Today is day thirty for me. The last time I was sober for 30 days, on the thirth day I drank. I was just trying to cut back and I think show myself I could do it.
Over a year later and after quite a lot happening in my life I realized that I can no longer just cut back. This past month has been hard, very emotional and a lot of anger and resentment. I had started reading a book last year- multiple actually all at the same time.
“Choose the life you want” The mindful way to happiness. By Tal Ben-Shahar. Short chapters on to the point topics. Chapter one- Just Live your Life or Choose to Choose?
Choosing to choose means searching for the paths that lead to change- Tal Ben-Shahar
Choice is creation.
To choose is to create.
Through my choices I create my reality.
At every moment in my life I have a choice.
Moments add up to a lifetime; choices add up to a life.
What kind of life do I want for myself?
What choices will create this kind of life?
So today my sister came to help me clean my house. I have been working six days a well the past two month, I’ve been neglecting my house, kids, husband myself.
I’ve only been able to keep from drinking, working and coming home to be depressed, tired and happy all at the same time.
I am happy that I have made the choice to choose being sober and being a better me. I am taking some vitamins that others on here have adviced to help with depression.
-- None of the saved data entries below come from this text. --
(** X12: the round trip of every record, wide members included.  Decoding
    what [serialize] appended leaves in the target the serialized record
    with its version components and latency reduced modulo 2^16 (the record
    itself exactly when the four fit in 16 bits) and returns the number of
    bytes appended; serializing the decoded record gives the same bytes
    again. *)
Theorem serialize_deserialize_narrow16 (C : Z) (x x0 : Peer Identity)
    (b b' : Buffer.t) :
  type_codes_ok -> id_codec_ok -> C < 2 ^ 32 -> Peer_wf x ->
  Peer_.serialize C x b = (b', Ok tt) ->
  Peer_.deserialize b' (Buffer.size b) x0
  = (narrow16 x, Ok (Buffer.size b' - Buffer.size b))
  /\ Peer_.serialize C (narrow16 x) b = (b', Ok tt)
  /\ (narrow16 x = x <->
      is_u16 (_vMajor x) /\ is_u16 (_vMinor x) /\ is_u16 (_vRevision x)
      /\ is_u16 (_latency x)).
Proof.
  intros Hcodes Hid HC Hwf Hser.
  destruct (Peer_serialize_Ok_inv C x b b' Hser) as [Hb' Hcap].
  assert (Hsuf : suffix_at b' (Buffer.size b) (Peer_bytes x ++ [])).
  { exists b. rewrite app_nil_r. split; [assumption | reflexivity]. }
  split; [|split].
  - rewrite (Peer_deserialize_bytes b' _ x x0 [] Hcodes Hid Hwf)
      by (lia || exact Hsuf).
    rewrite Hb', size_app. do 2 f_equal. lia.
  - rewrite serialize_narrow16. exact Hser.
  - apply narrow16_id. exact Hwf.
Qed.

(** X13: two records serialized one after the other are decoded one after
    the other: decoding at the start of the first gives the first and its
    length, and decoding at the position after it gives the second and its
    length (the 16-bit members reduced modulo 2^16). *)
Theorem deserialize_consecutive_records (C : Z) (x y x0 y0 : Peer Identity)
    (b b1 b2 : Buffer.t) :
  type_codes_ok -> id_codec_ok -> C < 2 ^ 32 -> Peer_wf x -> Peer_wf y ->
  Peer_.serialize C x b = (b1, Ok tt) ->
  Peer_.serialize C y b1 = (b2, Ok tt) ->
  exists n m : Z,
    Peer_.deserialize b2 (Buffer.size b) x0 = (narrow16 x, Ok n)
    /\ Peer_.deserialize b2 (Buffer.size b + n) y0 = (narrow16 y, Ok m)
    /\ Buffer.size b + n + m = Buffer.size b2.
Proof.
  intros Hcodes Hid HC Hx Hy Hs1 Hs2.
  destruct (Peer_serialize_Ok_inv C x b b1 Hs1) as [Hb1 _].
  destruct (Peer_serialize_Ok_inv C y b1 b2 Hs2) as [Hb2 Hcap].
  exists (Buffer.size (Peer_bytes x)), (Buffer.size (Peer_bytes y)).
  assert (H1 : suffix_at b2 (Buffer.size b) (Peer_bytes x ++ Peer_bytes y)).
  { exists b. rewrite Hb2, Hb1, <- app_assoc. split; reflexivity. }
  assert (H2 : suffix_at b2 (Buffer.size b + Buffer.size (Peer_bytes x))
                 (Peer_bytes y ++ [])).
  { exists b1. split; [rewrite app_nil_r; exact Hb2|].
    rewrite Hb1, size_app. reflexivity. }
  split; [|split].
  - apply (Peer_deserialize_bytes b2 _ x x0 (Peer_bytes y) Hcodes Hid Hx);
      [lia | exact H1].
  - apply (Peer_deserialize_bytes b2 _ y y0 [] Hcodes Hid Hy);
      [lia | exact H2].
  - rewrite Hb2, Hb1, !size_app. lia.
Qed.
I feel like now that my house is cleaned up that my head is in a better place and that I can start focusing on working on myself. So my other book I am just picking up is My Pocket Mantra by Tanaaz Chubb. The mantra I have kept in my head for over a year now is:
“ I am ready for change in my life that is for my highest good.”
I think it is finally manifesting but it’s going to take a lot of work. I am ready to be happy and healthy. I am ready to be positive, I am ready to think before I speak and speak calmly.
Thanks for listening. Check out those books if you are looking for a short read in the morning before work, something to ponder.